The data below holds a line containing "let tmp3 := ShiftBits" and a line containing "Definition milenage_f2345 (opc"; please quote exactly those two lines and every line between them, and nothing else.
---- INPUT MATERIAL
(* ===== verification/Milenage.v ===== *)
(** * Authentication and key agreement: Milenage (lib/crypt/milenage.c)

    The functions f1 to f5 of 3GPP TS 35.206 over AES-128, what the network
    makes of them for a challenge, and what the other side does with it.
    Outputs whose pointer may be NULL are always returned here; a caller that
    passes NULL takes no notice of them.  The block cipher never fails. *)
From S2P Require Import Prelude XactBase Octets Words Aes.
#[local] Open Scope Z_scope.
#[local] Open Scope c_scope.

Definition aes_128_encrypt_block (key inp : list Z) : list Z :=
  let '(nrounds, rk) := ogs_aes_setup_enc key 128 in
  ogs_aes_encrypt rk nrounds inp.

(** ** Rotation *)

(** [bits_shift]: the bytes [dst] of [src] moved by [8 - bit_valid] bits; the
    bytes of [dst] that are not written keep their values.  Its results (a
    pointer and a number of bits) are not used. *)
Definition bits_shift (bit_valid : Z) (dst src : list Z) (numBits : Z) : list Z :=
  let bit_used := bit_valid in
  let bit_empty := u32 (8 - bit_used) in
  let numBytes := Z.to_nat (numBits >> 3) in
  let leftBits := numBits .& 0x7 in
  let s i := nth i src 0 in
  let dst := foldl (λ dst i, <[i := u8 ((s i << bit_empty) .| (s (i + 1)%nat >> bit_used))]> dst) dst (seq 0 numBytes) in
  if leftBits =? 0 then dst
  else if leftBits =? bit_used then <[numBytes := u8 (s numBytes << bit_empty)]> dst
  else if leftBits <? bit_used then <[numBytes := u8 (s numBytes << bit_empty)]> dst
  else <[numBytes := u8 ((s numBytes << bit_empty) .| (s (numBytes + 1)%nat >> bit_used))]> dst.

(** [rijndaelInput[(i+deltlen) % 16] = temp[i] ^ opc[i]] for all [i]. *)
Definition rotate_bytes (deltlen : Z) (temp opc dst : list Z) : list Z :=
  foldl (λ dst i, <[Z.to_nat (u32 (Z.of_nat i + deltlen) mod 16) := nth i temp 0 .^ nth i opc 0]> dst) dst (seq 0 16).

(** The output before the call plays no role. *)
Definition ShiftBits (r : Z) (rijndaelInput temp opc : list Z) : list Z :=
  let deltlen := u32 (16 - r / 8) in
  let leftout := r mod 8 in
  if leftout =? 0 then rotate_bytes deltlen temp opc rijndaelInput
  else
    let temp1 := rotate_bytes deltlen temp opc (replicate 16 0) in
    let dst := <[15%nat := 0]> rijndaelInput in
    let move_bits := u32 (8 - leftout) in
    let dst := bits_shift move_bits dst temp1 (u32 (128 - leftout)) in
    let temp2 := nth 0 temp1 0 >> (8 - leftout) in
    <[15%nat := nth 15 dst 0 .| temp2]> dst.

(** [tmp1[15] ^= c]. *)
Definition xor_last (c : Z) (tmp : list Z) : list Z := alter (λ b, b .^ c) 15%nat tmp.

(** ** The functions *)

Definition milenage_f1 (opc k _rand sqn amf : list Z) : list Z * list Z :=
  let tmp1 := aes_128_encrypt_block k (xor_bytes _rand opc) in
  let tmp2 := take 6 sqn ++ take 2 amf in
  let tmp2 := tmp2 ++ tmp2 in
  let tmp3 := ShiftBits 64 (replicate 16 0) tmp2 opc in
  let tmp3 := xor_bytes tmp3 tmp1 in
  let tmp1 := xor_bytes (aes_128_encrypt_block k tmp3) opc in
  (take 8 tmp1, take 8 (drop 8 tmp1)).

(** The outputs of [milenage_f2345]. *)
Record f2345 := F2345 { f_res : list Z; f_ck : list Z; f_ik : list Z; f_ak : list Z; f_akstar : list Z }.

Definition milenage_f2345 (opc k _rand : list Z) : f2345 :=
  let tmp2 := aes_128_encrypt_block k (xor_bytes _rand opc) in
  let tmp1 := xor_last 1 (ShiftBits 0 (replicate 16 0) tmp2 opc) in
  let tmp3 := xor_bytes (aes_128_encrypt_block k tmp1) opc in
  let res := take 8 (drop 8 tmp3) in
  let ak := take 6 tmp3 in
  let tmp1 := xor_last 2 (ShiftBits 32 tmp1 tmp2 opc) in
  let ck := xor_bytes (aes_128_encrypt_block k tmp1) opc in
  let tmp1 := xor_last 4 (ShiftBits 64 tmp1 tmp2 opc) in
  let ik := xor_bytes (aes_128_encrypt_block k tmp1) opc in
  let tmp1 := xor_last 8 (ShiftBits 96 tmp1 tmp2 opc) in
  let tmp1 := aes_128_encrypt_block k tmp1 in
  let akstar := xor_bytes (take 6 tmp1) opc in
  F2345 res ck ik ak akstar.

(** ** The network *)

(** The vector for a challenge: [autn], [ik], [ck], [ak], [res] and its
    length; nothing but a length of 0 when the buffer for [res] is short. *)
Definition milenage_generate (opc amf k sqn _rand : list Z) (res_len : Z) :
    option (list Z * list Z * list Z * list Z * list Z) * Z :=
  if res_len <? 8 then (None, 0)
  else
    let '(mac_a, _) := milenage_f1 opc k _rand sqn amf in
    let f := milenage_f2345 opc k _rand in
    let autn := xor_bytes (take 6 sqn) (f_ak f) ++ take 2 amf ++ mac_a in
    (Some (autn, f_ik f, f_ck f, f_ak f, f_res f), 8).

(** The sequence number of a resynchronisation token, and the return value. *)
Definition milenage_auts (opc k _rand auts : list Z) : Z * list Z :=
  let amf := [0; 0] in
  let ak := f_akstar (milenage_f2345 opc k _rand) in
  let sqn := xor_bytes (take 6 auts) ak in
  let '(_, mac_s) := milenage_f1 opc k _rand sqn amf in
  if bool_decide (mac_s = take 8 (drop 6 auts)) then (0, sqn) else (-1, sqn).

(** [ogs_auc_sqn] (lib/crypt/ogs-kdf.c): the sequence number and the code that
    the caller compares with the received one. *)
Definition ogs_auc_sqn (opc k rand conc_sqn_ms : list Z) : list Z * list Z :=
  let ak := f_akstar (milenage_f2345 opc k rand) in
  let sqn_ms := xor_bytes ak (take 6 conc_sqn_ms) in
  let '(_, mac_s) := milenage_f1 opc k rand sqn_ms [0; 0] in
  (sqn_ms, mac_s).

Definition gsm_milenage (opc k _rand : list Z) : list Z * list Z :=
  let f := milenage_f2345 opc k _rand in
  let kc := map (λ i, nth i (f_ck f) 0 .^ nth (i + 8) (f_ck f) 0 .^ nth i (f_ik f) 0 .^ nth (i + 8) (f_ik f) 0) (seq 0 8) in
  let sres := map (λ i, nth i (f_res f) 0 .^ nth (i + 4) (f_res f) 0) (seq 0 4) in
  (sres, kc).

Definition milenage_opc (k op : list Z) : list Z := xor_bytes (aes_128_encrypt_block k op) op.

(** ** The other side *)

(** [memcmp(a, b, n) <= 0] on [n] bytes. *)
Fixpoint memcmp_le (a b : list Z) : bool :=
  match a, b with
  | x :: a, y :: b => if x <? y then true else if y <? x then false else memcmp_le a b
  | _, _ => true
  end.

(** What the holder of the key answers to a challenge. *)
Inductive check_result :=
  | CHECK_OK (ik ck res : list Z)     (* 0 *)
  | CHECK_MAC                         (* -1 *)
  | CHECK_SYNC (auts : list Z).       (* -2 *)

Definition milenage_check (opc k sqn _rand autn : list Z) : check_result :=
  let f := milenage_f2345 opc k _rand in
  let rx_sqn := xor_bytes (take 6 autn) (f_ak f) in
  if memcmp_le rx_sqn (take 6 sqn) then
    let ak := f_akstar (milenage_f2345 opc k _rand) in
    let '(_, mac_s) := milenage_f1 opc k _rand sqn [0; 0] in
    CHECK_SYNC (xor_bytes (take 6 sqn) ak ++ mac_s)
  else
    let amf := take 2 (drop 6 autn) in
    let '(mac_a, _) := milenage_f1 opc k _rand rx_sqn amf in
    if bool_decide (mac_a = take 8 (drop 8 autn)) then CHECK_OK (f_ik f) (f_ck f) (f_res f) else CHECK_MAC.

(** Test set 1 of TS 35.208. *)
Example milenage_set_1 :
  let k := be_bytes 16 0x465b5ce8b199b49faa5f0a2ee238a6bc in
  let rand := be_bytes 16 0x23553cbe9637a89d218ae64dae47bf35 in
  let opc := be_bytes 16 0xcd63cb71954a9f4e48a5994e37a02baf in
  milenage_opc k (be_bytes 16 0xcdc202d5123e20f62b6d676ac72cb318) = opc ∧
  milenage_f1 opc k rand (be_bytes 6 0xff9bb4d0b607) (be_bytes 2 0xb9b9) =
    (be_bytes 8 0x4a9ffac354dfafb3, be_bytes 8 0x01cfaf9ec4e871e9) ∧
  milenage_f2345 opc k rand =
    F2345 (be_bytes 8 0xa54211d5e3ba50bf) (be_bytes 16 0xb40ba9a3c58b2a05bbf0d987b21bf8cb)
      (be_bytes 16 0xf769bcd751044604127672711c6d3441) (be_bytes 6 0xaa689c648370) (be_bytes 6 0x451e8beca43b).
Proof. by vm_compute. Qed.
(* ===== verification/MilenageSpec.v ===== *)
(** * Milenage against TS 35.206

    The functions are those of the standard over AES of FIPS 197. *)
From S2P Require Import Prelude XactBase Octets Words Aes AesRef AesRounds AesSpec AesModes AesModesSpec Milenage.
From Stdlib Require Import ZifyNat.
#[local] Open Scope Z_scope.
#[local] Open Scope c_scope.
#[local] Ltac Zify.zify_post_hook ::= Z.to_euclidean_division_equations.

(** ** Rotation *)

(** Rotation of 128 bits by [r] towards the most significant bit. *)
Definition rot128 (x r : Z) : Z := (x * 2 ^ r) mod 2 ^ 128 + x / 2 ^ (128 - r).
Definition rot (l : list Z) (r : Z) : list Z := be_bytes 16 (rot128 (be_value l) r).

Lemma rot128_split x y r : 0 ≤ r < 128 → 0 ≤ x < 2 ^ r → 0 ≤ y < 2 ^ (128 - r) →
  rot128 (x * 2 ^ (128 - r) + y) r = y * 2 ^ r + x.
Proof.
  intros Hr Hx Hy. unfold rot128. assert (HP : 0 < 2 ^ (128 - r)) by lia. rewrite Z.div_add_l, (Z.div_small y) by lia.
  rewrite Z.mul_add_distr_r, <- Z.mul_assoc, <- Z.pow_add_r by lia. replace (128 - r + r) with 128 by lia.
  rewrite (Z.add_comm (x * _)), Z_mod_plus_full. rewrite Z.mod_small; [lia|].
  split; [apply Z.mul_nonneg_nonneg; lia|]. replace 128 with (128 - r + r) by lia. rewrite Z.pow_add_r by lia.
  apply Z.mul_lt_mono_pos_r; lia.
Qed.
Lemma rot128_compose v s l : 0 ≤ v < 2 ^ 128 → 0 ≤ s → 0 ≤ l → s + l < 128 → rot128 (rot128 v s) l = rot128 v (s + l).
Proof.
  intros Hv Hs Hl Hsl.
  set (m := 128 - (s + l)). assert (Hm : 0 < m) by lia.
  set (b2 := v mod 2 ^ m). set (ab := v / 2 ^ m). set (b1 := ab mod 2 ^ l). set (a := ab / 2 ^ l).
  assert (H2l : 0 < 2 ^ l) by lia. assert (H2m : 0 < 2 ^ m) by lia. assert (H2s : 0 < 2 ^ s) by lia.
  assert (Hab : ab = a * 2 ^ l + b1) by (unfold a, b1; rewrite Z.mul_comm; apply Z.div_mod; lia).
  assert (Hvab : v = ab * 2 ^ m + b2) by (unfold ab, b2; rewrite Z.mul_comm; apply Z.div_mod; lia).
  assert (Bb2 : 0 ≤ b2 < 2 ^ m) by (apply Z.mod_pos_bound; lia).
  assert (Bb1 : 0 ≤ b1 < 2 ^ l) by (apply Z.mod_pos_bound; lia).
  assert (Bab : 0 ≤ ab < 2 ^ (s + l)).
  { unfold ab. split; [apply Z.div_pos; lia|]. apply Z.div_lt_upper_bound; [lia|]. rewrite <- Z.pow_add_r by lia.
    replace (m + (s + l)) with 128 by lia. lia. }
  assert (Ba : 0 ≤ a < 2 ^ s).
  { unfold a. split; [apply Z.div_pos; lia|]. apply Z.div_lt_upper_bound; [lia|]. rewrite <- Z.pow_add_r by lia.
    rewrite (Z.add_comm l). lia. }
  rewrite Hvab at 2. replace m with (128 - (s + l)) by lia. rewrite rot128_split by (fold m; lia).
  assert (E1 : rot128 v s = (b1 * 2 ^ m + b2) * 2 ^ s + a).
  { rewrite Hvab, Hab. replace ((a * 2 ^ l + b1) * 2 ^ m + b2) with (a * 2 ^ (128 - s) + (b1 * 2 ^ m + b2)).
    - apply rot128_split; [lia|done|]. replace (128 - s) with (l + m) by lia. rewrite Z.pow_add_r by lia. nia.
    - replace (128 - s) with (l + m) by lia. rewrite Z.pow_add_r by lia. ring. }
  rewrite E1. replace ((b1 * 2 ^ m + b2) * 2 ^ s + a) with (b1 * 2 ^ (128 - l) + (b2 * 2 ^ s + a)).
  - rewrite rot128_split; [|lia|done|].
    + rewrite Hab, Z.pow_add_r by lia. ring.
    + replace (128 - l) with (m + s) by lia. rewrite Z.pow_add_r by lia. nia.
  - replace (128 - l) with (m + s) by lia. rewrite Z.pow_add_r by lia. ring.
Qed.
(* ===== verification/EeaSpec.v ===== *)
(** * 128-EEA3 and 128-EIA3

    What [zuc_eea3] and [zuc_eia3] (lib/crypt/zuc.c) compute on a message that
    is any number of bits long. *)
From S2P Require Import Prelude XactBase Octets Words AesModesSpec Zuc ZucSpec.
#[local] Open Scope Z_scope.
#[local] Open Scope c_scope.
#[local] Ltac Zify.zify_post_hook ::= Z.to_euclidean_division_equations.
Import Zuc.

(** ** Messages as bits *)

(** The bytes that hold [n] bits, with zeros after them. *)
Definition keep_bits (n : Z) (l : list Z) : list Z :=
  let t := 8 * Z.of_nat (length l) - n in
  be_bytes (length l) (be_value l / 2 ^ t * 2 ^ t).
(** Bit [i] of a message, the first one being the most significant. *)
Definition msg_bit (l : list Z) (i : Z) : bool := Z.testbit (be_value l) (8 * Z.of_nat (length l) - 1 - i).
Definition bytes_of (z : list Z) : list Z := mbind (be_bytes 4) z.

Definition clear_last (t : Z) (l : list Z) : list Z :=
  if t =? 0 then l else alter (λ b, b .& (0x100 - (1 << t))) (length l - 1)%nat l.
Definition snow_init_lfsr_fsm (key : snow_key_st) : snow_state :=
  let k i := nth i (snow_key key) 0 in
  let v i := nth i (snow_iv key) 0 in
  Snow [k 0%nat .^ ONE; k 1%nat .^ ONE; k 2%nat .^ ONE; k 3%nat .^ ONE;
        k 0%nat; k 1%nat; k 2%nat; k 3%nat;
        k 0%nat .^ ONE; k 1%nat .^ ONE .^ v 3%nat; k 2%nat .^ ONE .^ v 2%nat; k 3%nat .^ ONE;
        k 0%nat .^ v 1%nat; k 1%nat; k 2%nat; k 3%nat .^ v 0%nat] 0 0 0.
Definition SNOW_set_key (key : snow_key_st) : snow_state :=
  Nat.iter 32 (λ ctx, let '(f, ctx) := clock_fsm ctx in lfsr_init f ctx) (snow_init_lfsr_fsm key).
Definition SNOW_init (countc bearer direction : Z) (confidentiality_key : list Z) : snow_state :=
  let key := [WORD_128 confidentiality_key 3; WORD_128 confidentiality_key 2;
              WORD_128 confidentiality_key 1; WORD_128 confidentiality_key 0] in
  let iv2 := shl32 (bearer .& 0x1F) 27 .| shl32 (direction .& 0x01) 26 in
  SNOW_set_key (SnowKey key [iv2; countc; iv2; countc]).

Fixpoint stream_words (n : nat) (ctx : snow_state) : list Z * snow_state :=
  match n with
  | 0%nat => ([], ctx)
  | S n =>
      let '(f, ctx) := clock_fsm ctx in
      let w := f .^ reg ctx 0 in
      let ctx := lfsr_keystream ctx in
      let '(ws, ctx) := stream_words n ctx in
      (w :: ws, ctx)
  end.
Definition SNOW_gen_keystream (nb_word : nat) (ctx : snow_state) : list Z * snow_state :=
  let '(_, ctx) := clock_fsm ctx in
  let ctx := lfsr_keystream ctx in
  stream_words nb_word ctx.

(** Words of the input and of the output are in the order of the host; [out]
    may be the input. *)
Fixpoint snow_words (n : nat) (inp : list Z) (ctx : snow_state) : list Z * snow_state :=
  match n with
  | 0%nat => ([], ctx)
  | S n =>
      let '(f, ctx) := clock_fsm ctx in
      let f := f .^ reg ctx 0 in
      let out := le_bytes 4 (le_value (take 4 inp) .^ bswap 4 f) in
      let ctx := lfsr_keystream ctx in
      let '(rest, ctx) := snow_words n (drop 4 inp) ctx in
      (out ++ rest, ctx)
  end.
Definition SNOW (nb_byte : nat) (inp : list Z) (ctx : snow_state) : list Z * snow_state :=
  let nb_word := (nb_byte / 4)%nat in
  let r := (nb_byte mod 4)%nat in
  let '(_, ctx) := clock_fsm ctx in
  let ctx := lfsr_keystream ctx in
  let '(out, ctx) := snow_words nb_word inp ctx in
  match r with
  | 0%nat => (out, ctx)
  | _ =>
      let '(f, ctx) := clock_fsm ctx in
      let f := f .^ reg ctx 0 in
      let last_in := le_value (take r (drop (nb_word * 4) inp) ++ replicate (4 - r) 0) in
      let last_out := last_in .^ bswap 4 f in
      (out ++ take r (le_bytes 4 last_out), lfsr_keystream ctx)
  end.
--------
FINISHED EXERCISE
  let tmp3 := ShiftBits 64 (replicate 16 0) tmp2 opc in
  let tmp3 := xor_bytes tmp3 tmp1 in
  let tmp1 := xor_bytes (aes_128_encrypt_block k tmp3) opc in
  (take 8 tmp1, take 8 (drop 8 tmp1)).

(** The outputs of [milenage_f2345]. *)
Record f2345 := F2345 { f_res : list Z; f_ck : list Z; f_ik : list Z; f_ak : list Z; f_akstar : list Z }.

Definition milenage_f2345 (opc k _rand : list Z) : f2345 :=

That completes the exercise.